This study successfully develops a method to estimate olive tree density within a plot using only Sentinel-2 images, despite their relatively low resolution. The proposed approach is particularly useful in situations where high-resolution orthophotos are unavailable for accurate tree counting, primarily due to budget constraints that prevent periodic flights.

The method is suitable for applications where absolute precision is not required, allowing for a margin of error below 15.04 trees per hectare (ol/ha). This makes it a viable solution for agencies and organisations that need annual olive density estimates, especially in situations where plots with densities of over 300 ol/ha need to be distinguished, as is the case for certain administrative subsidies managed in Extremadura, Spain.

Although this study focuses on olive groves, the approach could potentially be extrapolated to other types of fruit trees, forest masses, or woodlands, where tree identification and counting follow similar patterns and where the plantations and trees are clearly separated from each other, as is typically observed in traditional or intensive olive plantation systems. In these types of plantations, the trees are arranged in an orderly manner with sufficient spacing between them, ensuring that each tree can be individually distinguished. The novelty of this work lies in the first-time application of Sentinel-2 data and Random Forest Regression to estimate olive tree density at the plot level. Previous studies have focused on broader tasks, such as crop classification or vegetation health monitoring, but not on tree density estimation for specific crops. This targeted practical application addresses a relevant real-world gap. Additionally, this method provides an efficient alternative for performing this procedure annually without relying on orthophoto flights.

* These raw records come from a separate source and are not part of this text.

(** * DistributionNonparametric: waiting times to transition probabilities

    A shallow embedding of [src/DistributionNonparametric.cpp] (denim) and the
    properties of its constructor and accessors.

    The C++ code computes on [double].  The embedding is written once over an
    interface of the arithmetic the code uses ([Scalar]) and read at two
    instances: [binary64], the IEEE 754 doubles of the machine (Rocq's
    primitive floats, round to nearest even), which is the program as it runs,
    and [exact], the real numbers, which is the program with rounding left
    out.  Every division the code executes is recorded in a trace, so that
    "a division by zero is performed" is a statement about the model. *)

From Stdlib Require Import String Bool Arith Lia List.
From Stdlib Require Import PrimFloat FloatOps FloatAxioms SpecFloat.
From Stdlib Require Import Reals Lra.
Import ListNotations.

Set Implicit Arguments.

(** ** The arithmetic of [double] used by the code *)

(** [zero] and [one] are the literals [0] and [1] of the source, [add] is
    [+=], [div] is [/=] and [/], [neq] is [!=].  [mul] is not used by the
    code; it is here to state the product form of the hazard identity. *)
Class Scalar (num : Type) : Type := {
  zero : num;
  one : num;
  add : num -> num -> num;
  mul : num -> num -> num;
  div : num -> num -> num;
  neq : num -> num -> bool
}.

(** IEEE 754 binary64. [PrimFloat.eqb] is the IEEE comparison: a NaN differs
    from everything, itself included, and the two zeros are equal.  Equality
    [=] of doubles in the statements below is identity of values: the two
    zeros are distinct and there is one NaN. *)
#[export] Instance binary64 : Scalar float := {|
  zero := 0%float;
  one := 1%float;
  add := PrimFloat.add;
  mul := PrimFloat.mul;
  div := PrimFloat.div;
  neq := fun x y => negb (PrimFloat.eqb x y)
|}.
Lemma Invoke_typed_plain_error_as_error_with_attachment_witness :
  returned (Invoke 1 "SayHelloOldFail" [] (Ptr 0) Demo.w0)
  = Some (NewErrorWithAttachment (Some Demo.boom) ∅)
  ∧ returned (Invoke 1 "SayHelloOldFail" [] (Ptr 0) Demo.w0)
    = returned (Invoke 1 "SayHelloFail" [] (Ptr 0) Demo.w0).
Proof.
  apply (Invoke_typed_plain_error_as_error_with_attachment
           Demo.w0 1 "SayHelloOldFail" [] (Ptr 0) Demo.SayHelloOldFail
           [Value_of Nil; Value_of (Err Demo.boom)] (ext Demo.w0) Demo.boom
           Demo.w0 1 "SayHelloFail" [] (Ptr 0) Demo.SayHelloFail
           [Value_of Nil;
            Value_of (ErrAtt (mkErrorWithAttachment (Some Demo.boom)
                                Demo.trailer))]
           (ext Demo.w0) Demo.trailer).
  - by apply typed_method_greeter.
  - reflexivity.
  - reflexivity.
  - by apply typed_method_greeter.
  - reflexivity.
  - reflexivity.
Defined.

Lemma NewTripleClient_stub_iff_protobuf_witness :
  ∃ c, clients (final (NewTripleClient Demo.greeter_impl None Demo.w0)) !! 3
       = Some c
       ∧ opt c = tools_AddDefaultOption None
       ∧ (stubInvoker c ≠ Value_zero →
          CodecType (opt c) = constant_PBCodecName)
       ∧ (CodecType (opt c) = constant_PBCodecName →
          ∃ x s, getInvoker Demo.greeter_impl (newTripleConn 3) x
                 = Ok s (ext (final (NewTripleClient Demo.greeter_impl None
                                       Demo.w0)))
                 ∧ stubInvoker c = reflect_ValueOf s)
       ∧ (CodecType (opt c) ≠ constant_PBCodecName →
          stubInvoker c = Value_zero
          ∧ ∀ w1 v methodName (in_ : list (reflect_Value iface)) reply,
              clients w1 !! 3 = Some c →
              observable (Invoke 3 methodName in_ reply (with_stub v 3 w1))
              = observable (Invoke 3 methodName in_ reply w1))
       ∧ (∀ w1 u os, clients (final (perform_all u os w1)) = clients w1).
Proof.
  apply (NewTripleClient_stub_iff_protobuf Demo.greeter_impl None Demo.w0 3
           (final (NewTripleClient Demo.greeter_impl None Demo.w0))).
  apply returned_final. vm_compute. reflexivity.
Defined.

(** Construction in the concrete setting: the stub is recorded under the
    protobuf codec and is not under another one. *)
Example NewTripleClient_protobuf :
  stubInvoker <$> clients (final (NewTripleClient Demo.greeter_impl None
                                    Demo.w0)) !! 3
  = Some (Value_of Demo.greeter).
Proof. by vm_compute. Qed.

Example NewTripleClient_hessian2 :
  stubInvoker <$> clients (final (NewTripleClient Demo.greeter_impl
                                    (Some (mkOption "hessian2")) Demo.w0)) !! 3
  = Some Value_zero.
Proof. by vm_compute. Qed.
(** X16: every table [trec_df] returns has the five columns qid, query,
    docid, passage, rel, at most one row per judgment, and in every row a
    non-empty query text and a non-empty passage text, with ids and
    relevance taken from one of the judgments. *)
Theorem trec_df_table_invariant (data : gmap string (list record))
    (df : DataFrame) :
  trec_df data = Ok df →
  df_columns df = ["qid"; "query"; "docid"; "passage"; "rel"] ∧
  (length (df_rows df) ≤ length (default [] (data !! "qrels")))%nat ∧
  ∀ qid query docid passage rel,
    (qid, query, docid, passage, rel) ∈ df_rows df →
    query ≠ "" ∧ passage ≠ "" ∧
    ∃ x, x ∈ default [] (data !! "qrels") ∧
         attr_query_id x = Ok qid ∧ attr_doc_id x = Ok docid ∧
         rel = getattr_relevance x.
Proof.
  unfold trec_df, getitem.
  destruct (negb _); [done|].
  destruct (data !! "docs") as [vd|]; [|done]. simpl.
  destruct (text_lookup attr_doc_id vd ∅) as [dl|]; [|done]. simpl.
  destruct (data !! "queries") as [vq|]; [|done]. simpl.
  destruct (text_lookup attr_query_id vq ∅) as [ql|]; [|done]. simpl.
  destruct (data !! "qrels") as [vr|]; [|done]. simpl.
  destruct (rows_loop ql dl vr []) as [rows|] eqn:Hrows; [|done]. simpl.
  intros [= <-]. simpl.
  apply rows_loop_invariant in Hrows as (new & -> & Hlen & Hnew). simpl.
  split; [done|]. split; [done|].
  intros ????? Hin. destruct (Hnew _ _ _ _ _ Hin) as (? & ? & _ & _ & ?). done.
Qed.

Lemma trec_df_table_invariant_witness :
  (length [("q1", "what is x", "d1", "x is a thing", 0%Z)] ≤ 4)%nat.
Proof.
  refine (proj1 (proj2 (trec_df_table_invariant sparse_data
    (mkDataFrame ["qid"; "query"; "docid"; "passage"; "rel"]
       [("q1", "what is x", "d1", "x is a thing", 0%Z)]) _))).
  vm_compute. reflexivity.
Defined.

(** X17: keys other than "docs", "queries" and "qrels" play no part: adding
    or replacing one changes neither the table nor the error. *)
Theorem trec_df_ignores_other_keys (data : gmap string (list record))
    (k : string) (v : list record) :
  k ∉ required_keys →
  trec_df (<[k := v]> data) = trec_df data.
Proof.
  unfold required_keys. rewrite !not_elem_of_cons. intros (Hd & Hq & Hr & _).
  unfold trec_df, getitem. simpl. by rewrite !lookup_insert_ne.
Qed.

Lemma trec_df_ignores_other_keys_witness :
  trec_df (<["qids" := [RQuery q2]]> one_row_data) = trec_df one_row_data.
Proof.
  apply (trec_df_ignores_other_keys one_row_data "qids" [RQuery q2]).
  by apply (bool_decide_eq_false_1 ("qids" ∈ required_keys)).
Defined.

Lemma attr_doc_id_Ok (x : record) :
  (∃ k, attr_doc_id x = Ok k) ↔ has_doc_id x.
Proof. destruct x; simpl; split; try done; eauto; by intros [? ?]. Qed.

Lemma attr_query_id_Ok (x : record) :
  (∃ k, attr_query_id x = Ok k) ↔ has_query_id x.
Proof. destruct x; simpl; split; try done; eauto; by intros [? ?]. Qed.
(** C4 (amended). When every element normalizes, reset_prices returns the
    length of the batch, one upsert being executed per element; the file
    then holds one row per distinct id of the batch, so it never holds
    more rows than the count, and holds exactly that many when, and only
    when, the ids of the batch are pairwise distinct. *)
Theorem reset_prices_count (items : list pydict) (rs : list price_record)
        (f : table) :
  all_normalize items rs ->
  exists f',
    reset_prices items f =
    (inr (PDict [("status", PStr "ok");
                 ("count", PInt (Z.of_nat (List.length items)))]), f') /\
    map fst f' = nodup string_dec (map record_id rs) /\
    (List.length f' <= List.length items)%nat /\
    (List.length f' = List.length items <-> NoDup (map record_id rs)).
Proof.
  intro H. exists (write_all rs []). split; [now apply reset_prices_writes|].
  pose proof (write_all_ids rs []) as Hids. cbn [map filter app] in Hids.
  split; [exact Hids|].
  assert (Hlen : List.length (write_all rs []) =
                 List.length (nodup string_dec (map record_id rs))).
  { now rewrite <- Hids, length_map. }
  assert (Hn : List.length items = List.length (map record_id rs)).
  { rewrite length_map. exact (Forall2_length H). }
  rewrite Hlen, Hn. split; [apply nodup_length_le|apply nodup_length_eq].
Qed.

Lemma all_normalize_A_A' : all_normalize [item_A; item_A'] [record_A; record_A'].
Proof. repeat constructor. Qed.

Lemma reset_prices_count_witness :
  all_normalize [item_A; item_A'] [record_A; record_A'] /\
  exists f',
    reset_prices [item_A; item_A'] [] =
    (inr (PDict [("status", PStr "ok"); ("count", PInt 2)]), f') /\
    map fst f' = ["A::k"] /\
    (List.length f' <= 2)%nat /\
    (List.length f' = 2%nat <-> NoDup ["A::k"; "A::k"]).
Proof.
  split; [exact all_normalize_A_A'|].
  exact (reset_prices_count [item_A; item_A'] [record_A; record_A'] []
           all_normalize_A_A').
Defined.

(** C4 (as stated) fails: two elements with the same sku and key both
    normalize; the count returned is 2, the length of the batch, while the
    file holds a single row. *)
Lemma reset_prices_count_counterexample :
  all_normalize [item_A; item_A'] [record_A; record_A'] /\
  reset_prices [item_A; item_A'] [] =
  (inr (PDict [("status", PStr "ok"); ("count", PInt 2)]),
   [(record_id record_A', record_data record_A')]) /\
  List.length [(record_id record_A', record_data record_A')] = 1%nat.
Proof.
  split; [exact all_normalize_A_A'|]. split; reflexivity.
Qed.

(** * The order on (sku, key) pairs *)

Lemma ascii_compare_refl (c : ascii) : Ascii.compare c c = Eq.
Proof. apply N.compare_refl. Qed.

Lemma string_compare_refl (s : string) : String.compare s s = Eq.
Proof.
  induction s as [|c s IH]; [reflexivity|].
  cbn [String.compare]. now rewrite ascii_compare_refl.
Qed.

Lemma ascii_compare_lt_trans (a b c : ascii) :
  Ascii.compare a b = Lt -> Ascii.compare b c = Lt -> Ascii.compare a c = Lt.
Proof.
  unfold Ascii.compare. rewrite !N.compare_lt_iff. apply N.lt_trans.
Qed.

It is important to note that the primary goal of this study was to establish a relationship between the satellite image data of olive plots and the actual density of these plots, rather than experimentally identifying the most suitable algorithms to achieve this. While the technique employed, RFR, successfully achieved highly suitable values, other algorithms should be tested if the objective is to achieve possible improvements, such as having lower error deviations.

We have clarified that the method presented in this study is specifically designed for traditional and intensive plantations, where the orderly distribution of olive trees allows for effective tree detection using YOLOv7 applied to orthophotos. However, the method’s performance is not directly transferable to super-intensive plantations (hedgerows) or plots with irregularly spaced trees. To apply the methodology to such scenarios, significant adaptations would be required, including the use of segmentation algorithms to address overlapping crowns and denser planting patterns.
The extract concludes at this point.